The Batnoam inscription is a Phoenician inscription (KAI 11 and TSSI III 26) on a sarcophagus. It is dated to c. 450-425 BCE.

It was published in Maurice Dunand's Fouilles de Byblos (volume I, 1926-1932, numbers 1142, plate XXVIII).
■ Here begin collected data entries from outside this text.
(** * FlowScriptX: tokenizer, grammar validator and diagnostic chain

    A shallow embedding of [FlowScriptX.py] and [flowscript2.py].

    Python strings are modelled as [string]; a character is one of the
    code points 0..255.  On that range [\d] is exactly [0-9], and the
    [re.IGNORECASE] comparison of a pattern character of TOKEN_PATTERNS
    (letters, space, colon, [<>=]) with an input character is the
    comparison of their ASCII lower-case forms.

    Python's [re] is a backtracking matcher.  It is modelled by the list
    of all ways a pattern can match a prefix of the text, in the order in
    which the matcher tries them: the head of the list is the match [re]
    reports. *)

From Stdlib Require Import String Ascii List Bool Arith Lia Permutation.
Import ListNotations.
Open Scope string_scope.
Open Scope list_scope.
Open Scope nat_scope.

(** ** Characters and strings *)

Definition is_digit (c : ascii) : bool :=
  (48 <=? nat_of_ascii c) && (nat_of_ascii c <=? 57).

Definition is_upper (c : ascii) : bool :=
  (65 <=? nat_of_ascii c) && (nat_of_ascii c <=? 90).

(** Case folding of [re.IGNORECASE] on the modelled range. *)
Definition fold_case (c : ascii) : ascii :=
  if is_upper c then ascii_of_nat (nat_of_ascii c + 32) else c.

(** [str.lower()]: A-Z, and the upper-case letters of Latin-1
    (U+00C0-U+00DE except the multiplication sign U+00D7). *)
Definition chr_lower (c : ascii) : ascii :=
  let n := nat_of_ascii c in
  if is_upper c then ascii_of_nat (n + 32)
  else if (192 <=? n) && (n <=? 222) && negb (n =? 215)
       then ascii_of_nat (n + 32)
       else c.

Fixpoint lower (s : string) : string :=
  match s with
  | EmptyString => EmptyString
  | String c s' => String (chr_lower c) (lower s')
  end.

(** [sub in s] *)
Fixpoint contains (sub s : string) : bool :=
  prefix sub s ||
  match s with
  | EmptyString => false
  | String _ s' => contains sub s'
  end.

(** [x in xs] for a list of strings *)
Definition mem (x : string) (xs : list string) : bool :=
  existsb (String.eqb x) xs.

(** [int(s)] for a string of decimal digits *)
Definition digit_val (c : ascii) : nat := nat_of_ascii c - 48.

Fixpoint int_acc (acc : nat) (s : string) : nat :=
  match s with
  | EmptyString => acc
  | String c s' => int_acc (10 * acc + digit_val c) s'
  end.

Definition int (s : string) : nat := int_acc 0 s.

(** ** The fragment of [re] the program uses *)

Module Re.

Inductive regex : Type :=
| Lit (s : string)                     (* literal text *)
| Digits (lo : nat) (hi : option nat)  (* \d{lo,hi}, greedy; \d+ is {1,} *)
| Seq (r1 r2 : regex)
| Alt (r1 r2 : regex)                  (* r1|r2, r1 tried first *)
| Group (name : option string) (r : regex).  (* (...) and (?P<name>...) *)

(** A closed group: its name (if any) and the text it matched. *)
Definition capture : Type := option string * string.

(** One way to match: the groups closed, the text read, the text left. *)
Definition rmatch_result : Type := list capture * string * string.

Definition chr_eqb (ic : bool) (a b : ascii) : bool :=
  if ic then Ascii.eqb (fold_case a) (fold_case b) else Ascii.eqb a b.

(** Reading the literal [lit] at the start of [s]: the text read and the
    text left. *)
Fixpoint lit_split (ic : bool) (lit s : string) : option (string * string) :=
  match lit with
  | EmptyString => Some (EmptyString, s)
  | String a lit' =>
      match s with
      | EmptyString => None
      | String b s' =>
          if chr_eqb ic a b
          then match lit_split ic lit' s' with
               | Some (t, rest) => Some (String b t, rest)
               | None => None
               end
          else None
      end
  end.

Definition below (hi : option nat) (n : nat) : bool :=
  match hi with
  | None => true
  | Some h => n <? h
  end.

(** Greedy repetition of [\d]: [n] digits are already read; the longest
    run is tried first, then shorter ones down to [lo]. *)
Fixpoint digit_splits (lo : nat) (hi : option nat) (n : nat) (s : string)
  : list (string * string) :=
  let here := if lo <=? n then [(EmptyString, s)] else [] in
  match s with
  | EmptyString => here
  | String c s' =>
      if is_digit c && below hi n
      then map (fun m => (String c (fst m), snd m)) (digit_splits lo hi (S n) s')
           ++ here
      else here
  end.

(** All matches of [r] at the start of [s], in backtracking order. *)
Fixpoint rmatch (ic : bool) (r : regex) (s : string) : list rmatch_result :=
  match r with
  | Lit lit =>
      match lit_split ic lit s with
      | Some (t, rest) => [([], t, rest)]
      | None => []
      end
  | Digits lo hi => map (fun m => ([], fst m, snd m)) (digit_splits lo hi 0 s)
  | Seq r1 r2 =>
      flat_map
        (fun m1 : rmatch_result =>
           let '(c1, t1, s1) := m1 in
           map (fun m2 : rmatch_result =>
                  let '(c2, t2, s2) := m2 in (c1 ++ c2, (t1 ++ t2)%string, s2))
               (rmatch ic r2 s1))
        (rmatch ic r1 s)
  | Alt r1 r2 => rmatch ic r1 s ++ rmatch ic r2 s
  | Group name r1 =>
      map (fun m : rmatch_result =>
             let '(c, t, rest) := m in (c ++ [(name, t)], t, rest))
          (rmatch ic r1 s)
  end.

(** [re.match]: the first match at the start of [s]. *)
Definition match_at (ic : bool) (r : regex) (s : string) : option rmatch_result :=
  hd_error (rmatch ic r s).

(** [re.search]: the match at the leftmost position that has one. *)
Fixpoint search (ic : bool) (r : regex) (s : string) : option (list capture) :=
  match match_at ic r s with
  | Some (caps, _, _) => Some caps
  | None =>
      match s with
      | EmptyString => None
      | String _ s' => search ic r s'
      end
  end.

(** [finditer]: the matches from left to right, without overlap.  [busy]
    counts the characters of the last match that are still to be passed.
    (After a match of no character the scan moves one character on; no
    pattern of the program matches the empty text.) *)
Fixpoint finditer_from (ic : bool) (r : regex) (busy : nat) (s : string)
  : list (list capture) :=
  match busy with
  | S b =>
      match s with
      | EmptyString => []
      | String _ s' => finditer_from ic r b s'
      end
  | O =>
      match match_at ic r s with
      | Some (caps, t, _) =>
          caps ::
          match s with
          | EmptyString => []
          | String _ s' => finditer_from ic r (String.length t - 1) s'
          end
      | None =>
          match s with
          | EmptyString => []
          | String _ s' => finditer_from ic r 0 s'
          end
      end
  end.

Definition finditer (ic : bool) (r : regex) (s : string) : list (list capture) :=
  finditer_from ic r 0 s.

(** [match.lastgroup]: the name of the group closed last. *)
Definition lastgroup (m : list capture) : option string :=
  match rev m with
  | [] => None
  | c :: _ => fst c
  end.

(** [match.group(name)] *)
Fixpoint group (m : list capture) (name : string) : option string :=
  match m with
  | [] => None
  | (Some n, txt) :: m' => if String.eqb n name then Some txt else group m' name
  | (None, _) :: m' => group m' name
  end.

(** [match.groups()], for a pattern whose groups are not nested *)
Definition groups (m : list capture) : list string := map snd m.

(** [r1|r2|...|rn] *)
Fixpoint alt_of (rs : list regex) : regex :=
  match rs with
  | [] => Lit EmptyString
  | [r] => r
  | r :: rs' => Alt r (alt_of rs')
  end.

(** [r1 r2 ... rn] *)
Fixpoint seq_of (rs : list regex) : regex :=
  match rs with
  | [] => Lit EmptyString
  | [r] => r
  | r :: rs' => Seq r (seq_of rs')
  end.

End Re.
Import Re.

(** ** Token patterns (identical in both files)

    The table, in its declaration order (a dict keeps the order of
    insertion):
<<
    EVENT          on|schedule|if|repeat|activate
    SENSOR         motion|temperature|humidity|door|sound|triggered
    DEVICE         lights|AC|fan|door|alarm|sprinkler|watering
    OPERATION      turn on|turn off|increase|decrease|open|close|start|check
    MODE           night mode|vacation mode|silent mode
    TIME           \d{1,2}:\d{2} (AM|PM)
    TIME_INTERVAL  \d+ (seconds|minutes|hours)
    NUMBER         \d+
    OPERATOR       >|<|>=|<=|==
    THEN           then
    FROM_TO        from|to
    DETECTED       detected
    AT             at
    EVERY          every
>>
*)

(** [w1|w2|...|wn] for literal words *)
Definition words (ws : list string) : regex := alt_of (map Lit ws).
==Text of the inscription==
The inscription reads:

| B’RN ZN ’NK BTN‘M | In this coffin I, Batno‘am, |
| ’M MLK ‘ZB‘L MLK GBL | mother of King Azbaal, King of Byblos, |
| BN PLṬB‘L KHN B‘LT | son of Pilletbaal, Priest of Baalat |
| ŠKBT | lie, |
| BSWT WMR’Š ‘LY | wearing a garment and a head-piece on me, |
| WMḤSM ḤRṢ LPY | and a muzzle of gold on my mouth |
| KM ’Š LMLKYT ’Š KN LPNY | like those of the queens who were before me. |

==Bibliography==
- Christopher Rollston, "The Dating of the Early Royal Byblian Phoenician Inscriptions: A Response to Benjamin Sass." MAARAV 15 (2008): 57–93.
- Benjamin Mazar, The Phoenician Inscriptions from Byblos and the Evolution of the Phoenician-Hebrew Alphabet, in The Early Biblical Period: Historical Studies (S. Ahituv and B. A. Levine, eds., Jerusalem: IES, 1986 [original publication: 1946]): 231–247.
- William F. Albright, The Phoenician Inscriptions of the Tenth Century B.C. from Byblus, JAOS 67 (1947): 153–154.